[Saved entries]
:::

(** * NexaBank onboarding backend: risk engine, decision mapper, admin override

    A shallow embedding of the decision logic of [app.py]:

    - [run_ocr]        (the text post-processing after the OCR call),
    - [compute_risk]   (the six scoring rules, the clamp, the tier, the rationale),
    - [risk_evaluate]  (the route that stores the result and issues accounts),
    - [admin_decision] (the route that records a reviewer's decision),

    together with the pieces of the Python runtime these functions rely on
    ([str.split], [datetime.strptime], [datetime] subtraction, [random.randint],
    slicing, [str.join]).

    Conventions.
    - Python [int] is [Z]; a nullable column is an [option]; a Python [str] is a
      Rocq [string], one character per code point below 256 (on such strings
      the digits of [\d] are exactly ['0'..'9']).  The em dash of the note texts
      lies outside that range and is written as its UTF-8 bytes.
    - The [float] quotient [sum(confidences) / len(confidences)] is the exact
      rational: as long as the sum stays below 2^52 the comparisons with 75
      and 50 and the text printed by [:.0f] are those of the rounded double.
    - Exceptions are explicit: a function that may raise returns an [outcome].
    - The clock, the random generator and the UUID source are inputs.
    - [json.loads] is the standard library's decoder; it is a parameter of the
      risk engine ([None] stands for [JSONDecodeError]). *)

From Stdlib Require Import ZArith QArith Qround Lia Bool.
From Stdlib Require Import Ascii String DecimalString.
From stdpp Require Import base option list strings gmap.

Local Open Scope Z_scope.

(** ** Exceptions *)

Inductive exn : Type :=
  | TypeError
  | ValueError
  | KeyError
  | JSONDecodeError
  | IntegrityError.

Inductive outcome (A : Type) : Type :=
  | Return (a : A)
  | Raise (e : exn).

Arguments Return {A} a.
Arguments Raise {A} e.

#[global] Instance outcome_ret : MRet outcome := fun A a => Return a.

#[global] Instance outcome_bind : MBind outcome := fun A B k m =>
  match m with
  | Return a => k a
  | Raise e => Raise e
  end.

(** [try: m except: h] is Python's bare [except:], which catches everything. *)
Definition try_except {A : Type} (m : outcome A) (h : A) : A :=
  match m with
  | Return a => a
  | Raise _ => h
  end.

(** ** Strings *)

Module Py.

(** [str(n)] for an [int]. *)
Definition str (n : Z) : string := NilZero.string_of_int (Z.to_int n).

(** [sep.join(l)] *)
Definition join (sep : string) (l : list string) : string := String.concat sep l.

(** [s[lo:hi]] and [s[lo:]] for non-negative bounds; like Python's slices they
    stop at the end of the string. *)
Definition slice (lo hi : nat) (s : string) : string :=
  String.substring lo (hi - lo) s.

Definition slice_from (lo : nat) (s : string) : string :=
  String.substring lo (String.length s - lo) s.

(** [needle in hay] *)
Fixpoint contains (needle hay : string) : bool :=
  String.prefix needle hay ||
  match hay with
  | EmptyString => false
  | String _ rest => contains needle rest
  end.

(** [c.isspace()] on code points below 256: TAB..CR, FS..US, SPACE, NEL, NBSP. *)
Definition isspace (c : ascii) : bool :=
  let n := Z.of_N (N_of_ascii c) in
  ((9 <=? n) && (n <=? 13)) || ((28 <=? n) && (n <=? 32)) || (n =? 133) || (n =? 160).

(** [c] is matched by [\d]. *)
Definition isdigit (c : ascii) : bool :=
  let n := Z.of_N (N_of_ascii c) in (48 <=? n) && (n <=? 57).

Definition digit_value (c : ascii) : Z := Z.of_N (N_of_ascii c) - 48.

(** [s.split()]: maximal runs of non-whitespace characters, in order.
    [cur] is the token being read, reversed. *)
Fixpoint split_aux (cur : list ascii) (s : string) : list string :=
  match s with
  | EmptyString =>
      match cur with
      | [] => []
      | _ => [string_of_list_ascii (rev cur)]
      end
  | String c rest =>
      if isspace c then
        match cur with
        | [] => split_aux [] rest
        | _ => string_of_list_ascii (rev cur) :: split_aux [] rest
        end
      else split_aux (c :: cur) rest
  end.

Definition split (s : string) : list string := split_aux [] s.

(** [s.lstrip()], [s.rstrip()], [s.strip()] *)
Fixpoint lstrip (s : string) : string :=
  match s with
  | String c rest => if isspace c then lstrip rest else s
  | EmptyString => EmptyString
  end.

Fixpoint rstrip (s : string) : string :=
  match s with
  | EmptyString => EmptyString
  | String c rest =>
      match rstrip rest with
      | EmptyString => if isspace c then EmptyString else String c EmptyString
      | r => String c r
      end
  end.

Definition strip (s : string) : string := rstrip (lstrip s).

(** [s.upper()] on the characters [a-z]; the only strings upper-cased by the
    modelled code are hexadecimal digits. *)
Definition upper_char (c : ascii) : ascii :=
  let n := N_of_ascii c in
  if ((97 <=? n) && (n <=? 122))%N then ascii_of_N (n - 32) else c.

Fixpoint upper (s : string) : string :=
  match s with
  | EmptyString => EmptyString
  | String c rest => String (upper_char c) (upper rest)
  end.

(** Truthiness of an optional string ([None] and [''] are falsy) and
    [x or default]. *)
Definition truthy_str (o : option string) : bool :=
  match o with
  | Some (String _ _) => true
  | _ => false
  end.

Definition str_or (o : option string) (d : string) : string :=
  match o with
  | Some (String c r) => String c r
  | _ => d
  end.

Definition int_or (o : option Z) (d : Z) : Z :=
  match o with
  | Some n => if n =? 0 then d else n
  | None => d
  end.

Definition truthy_int (o : option Z) : bool :=
  match o with
  | Some n => negb (n =? 0)
  | None => false
  end.

End Py.

(** ** Dates: the part of the [datetime] module the risk engine uses *)

Module Datetime.

Record datetime : Type := mk_datetime {
  year : Z; month : Z; day : Z;
  hour : Z; minute : Z; second : Z; microsecond : Z
}.

Record timedelta : Type := mk_timedelta {
  days : Z; seconds : Z; microseconds : Z
}.

Definition is_leap (y : Z) : bool :=
  (y mod 4 =? 0) && (negb (y mod 100 =? 0) || (y mod 400 =? 0)).

Definition days_in_month (y m : Z) : Z :=
  match m with
  | 1 | 3 | 5 | 7 | 8 | 10 | 12 => 31
  | 4 | 6 | 9 | 11 => 30
  | 2 => if is_leap y then 29 else 28
  | _ => 0
  end.

Definition days_before_year (y : Z) : Z :=
  let p := y - 1 in p * 365 + p / 4 - p / 100 + p / 400.

(** [_DAYS_BEFORE_MONTH[m] + (m > 2 and _is_leap(y))] *)
Definition days_before_month (y m : Z) : Z :=
  match m with
  | 1 => 0 | 2 => 31 | 3 => 59 | 4 => 90 | 5 => 120 | 6 => 151
  | 7 => 181 | 8 => 212 | 9 => 243 | 10 => 273 | 11 => 304 | 12 => 334
  | _ => 0
  end + (if (2 <? m) && is_leap y then 1 else 0).

Definition ymd2ord (y m d : Z) : Z :=
  days_before_year y + days_before_month y m + d.

Definition toordinal (t : datetime) : Z := ymd2ord (year t) (month t) (day t).

(** The constructor's range check on the date fields. *)
Definition valid_date (y m d : Z) : bool :=
  (1 <=? y) && (y <=? 9999) && (1 <=? m) && (m <=? 12) &&
  (1 <=? d) && (d <=? days_in_month y m).

Definition valid_time (t : datetime) : bool :=
  (0 <=? hour t) && (hour t <? 24) && (0 <=? minute t) && (minute t <? 60) &&
  (0 <=? second t) && (second t <? 60) &&
  (0 <=? microsecond t) && (microsecond t <? 1000000).

Definition valid (t : datetime) : bool :=
  valid_date (year t) (month t) (day t) && valid_time t.

(** [timedelta(days, seconds, microseconds)] normalises its fields so that
    [0 <= seconds < 86400] and [0 <= microseconds < 1000000]. *)
Definition normalised (d s us : Z) : timedelta :=
  let s1 := s + us / 1000000 in
  mk_timedelta (d + s1 / 86400) (s1 mod 86400) (us mod 1000000).

(** [a - b] for two naive datetimes. *)
Definition sub (a b : datetime) : timedelta :=
  let secs t := second t + minute t * 60 + hour t * 3600 in
  normalised (toordinal a - toordinal b) (secs a - secs b)
             (microsecond a - microsecond b).

(** *** [datetime.strptime(s, '%Y-%m-%d')]

    The format compiles to the regular expression
    [(?P<Y>\d\d\d\d)-(?P<m>1[0-2]|0[1-9]|[1-9])-(?P<d>3[0-1]|[1-2]\d|0[1-9]|[1-9]| [1-9])],
    which is matched at the start of the string; the alternatives are tried
    in the order written, with backtracking. *)

Definition in_range (lo hi : Z) (c : ascii) : bool :=
  let n := Z.of_N (N_of_ascii c) - 48 in (lo <=? n) && (n <=? hi).

(** One character of the class [[lo-hi]] (digits). *)
Definition class (lo hi : Z) (s : string) : option (Z * string) :=
  match s with
  | String c rest => if in_range lo hi c then Some (Py.digit_value c, rest) else None
  | EmptyString => None
  end.

(** The literal character [c]. *)
Definition lit (c : ascii) (s : string) : option string :=
  match s with
  | String c' rest => if Ascii.eqb c c' then Some rest else None
  | EmptyString => None
  end.

Definition match_Y (s : string) : option (Z * string) :=
  '(a, s) ← class 0 9 s;
  '(b, s) ← class 0 9 s;
  '(c, s) ← class 0 9 s;
  '(d, s) ← class 0 9 s;
  Some (1000 * a + 100 * b + 10 * c + d, s).

(** The matches of each alternative of a group, in the order they are tried. *)
Definition month_alts (s : string) : list (Z * string) :=
  omap id
    [ (s ← lit "1" s; '(b, s) ← class 0 2 s; Some (10 + b, s));
      (s ← lit "0" s; '(b, s) ← class 1 9 s; Some (b, s));
      class 1 9 s ].

Definition day_alts (s : string) : list (Z * string) :=
  omap id
    [ (s ← lit "3" s; '(b, s) ← class 0 1 s; Some (30 + b, s));
      ('(a, s) ← class 1 2 s; '(b, s) ← class 0 9 s; Some (10 * a + b, s));
      (s ← lit "0" s; '(b, s) ← class 1 9 s; Some (b, s));
      class 1 9 s;
      (s ← lit " " s; class 1 9 s) ].

(** The first match of the whole pattern: the fields and the unread rest. *)
Definition match_ymd (s : string) : option (Z * Z * Z * string) :=
  '(y, s) ← match_Y s;
  s ← lit "-" s;
  head (mbind (M := list) (fun '(m, s) =>
          match lit "-" s with
          | Some s => (fun '(d, rest) => (y, m, d, rest)) <$> day_alts s
          | None => []
          end) (month_alts s)).

(** [strptime] raises [TypeError] when its argument is not a string and
    [ValueError] when the text does not match, when unconverted data
    remains, or when the fields are not a date. *)
Definition strptime_ymd (o : option string) : outcome datetime :=
  match o with
  | None => Raise TypeError
  | Some s =>
      match match_ymd s with
      | None => Raise ValueError
      | Some (y, m, d, EmptyString) =>
          if valid_date y m d then Return (mk_datetime y m d 0 0 0 0)
          else Raise ValueError
      | Some (_, _, _, String _ _) => Raise ValueError
      end
  end.

End Datetime.

(** ** Rows of the [applications] and [documents] tables *)

Record signal : Type := mk_signal {
  factor : string;
  weight : Z;
  note : string
}.

(** The columns of [applications] that the modelled functions read or write.
    [risk_signals] holds the list before [json.dumps]. *)
Module App.
Record row : Type := mk {
  id : string;
  dob : option string;
  email : option string;
  face_score : option Z;
  otp_verified : option Z;
  risk_score : option Z;
  risk_level : option string;
  risk_signals : option (list signal);
  risk_reason : option string;
  account_number : option string;
  ifsc : option string;
  status : option string
}.
End App.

:::

Repeat the entries above verbatim, but only from the line that has "Definition in_range (lo" down to the line that has "(** [strptime] raises", inclusive.

Answer to the exercise ::
Definition in_range (lo hi : Z) (c : ascii) : bool :=
  let n := Z.of_N (N_of_ascii c) - 48 in (lo <=? n) && (n <=? hi).

(** One character of the class [[lo-hi]] (digits). *)
Definition class (lo hi : Z) (s : string) : option (Z * string) :=
  match s with
  | String c rest => if in_range lo hi c then Some (Py.digit_value c, rest) else None
  | EmptyString => None
  end.

(** The literal character [c]. *)
Definition lit (c : ascii) (s : string) : option string :=
  match s with
  | String c' rest => if Ascii.eqb c c' then Some rest else None
  | EmptyString => None
  end.

Definition match_Y (s : string) : option (Z * string) :=
  '(a, s) ← class 0 9 s;
  '(b, s) ← class 0 9 s;
  '(c, s) ← class 0 9 s;
  '(d, s) ← class 0 9 s;
  Some (1000 * a + 100 * b + 10 * c + d, s).

(** The matches of each alternative of a group, in the order they are tried. *)
Definition month_alts (s : string) : list (Z * string) :=
  omap id
    [ (s ← lit "1" s; '(b, s) ← class 0 2 s; Some (10 + b, s));
      (s ← lit "0" s; '(b, s) ← class 1 9 s; Some (b, s));
      class 1 9 s ].

Definition day_alts (s : string) : list (Z * string) :=
  omap id
    [ (s ← lit "3" s; '(b, s) ← class 0 1 s; Some (30 + b, s));
      ('(a, s) ← class 1 2 s; '(b, s) ← class 0 9 s; Some (10 * a + b, s));
      (s ← lit "0" s; '(b, s) ← class 1 9 s; Some (b, s));
      class 1 9 s;
      (s ← lit " " s; class 1 9 s) ].

(** The first match of the whole pattern: the fields and the unread rest. *)
Definition match_ymd (s : string) : option (Z * Z * Z * string) :=
  '(y, s) ← match_Y s;
  s ← lit "-" s;
  head (mbind (M := list) (fun '(m, s) =>
          match lit "-" s with
          | Some s => (fun '(d, rest) => (y, m, d, rest)) <$> day_alts s
          | None => []
          end) (month_alts s)).

(** [strptime] raises [TypeError] when its argument is not a string and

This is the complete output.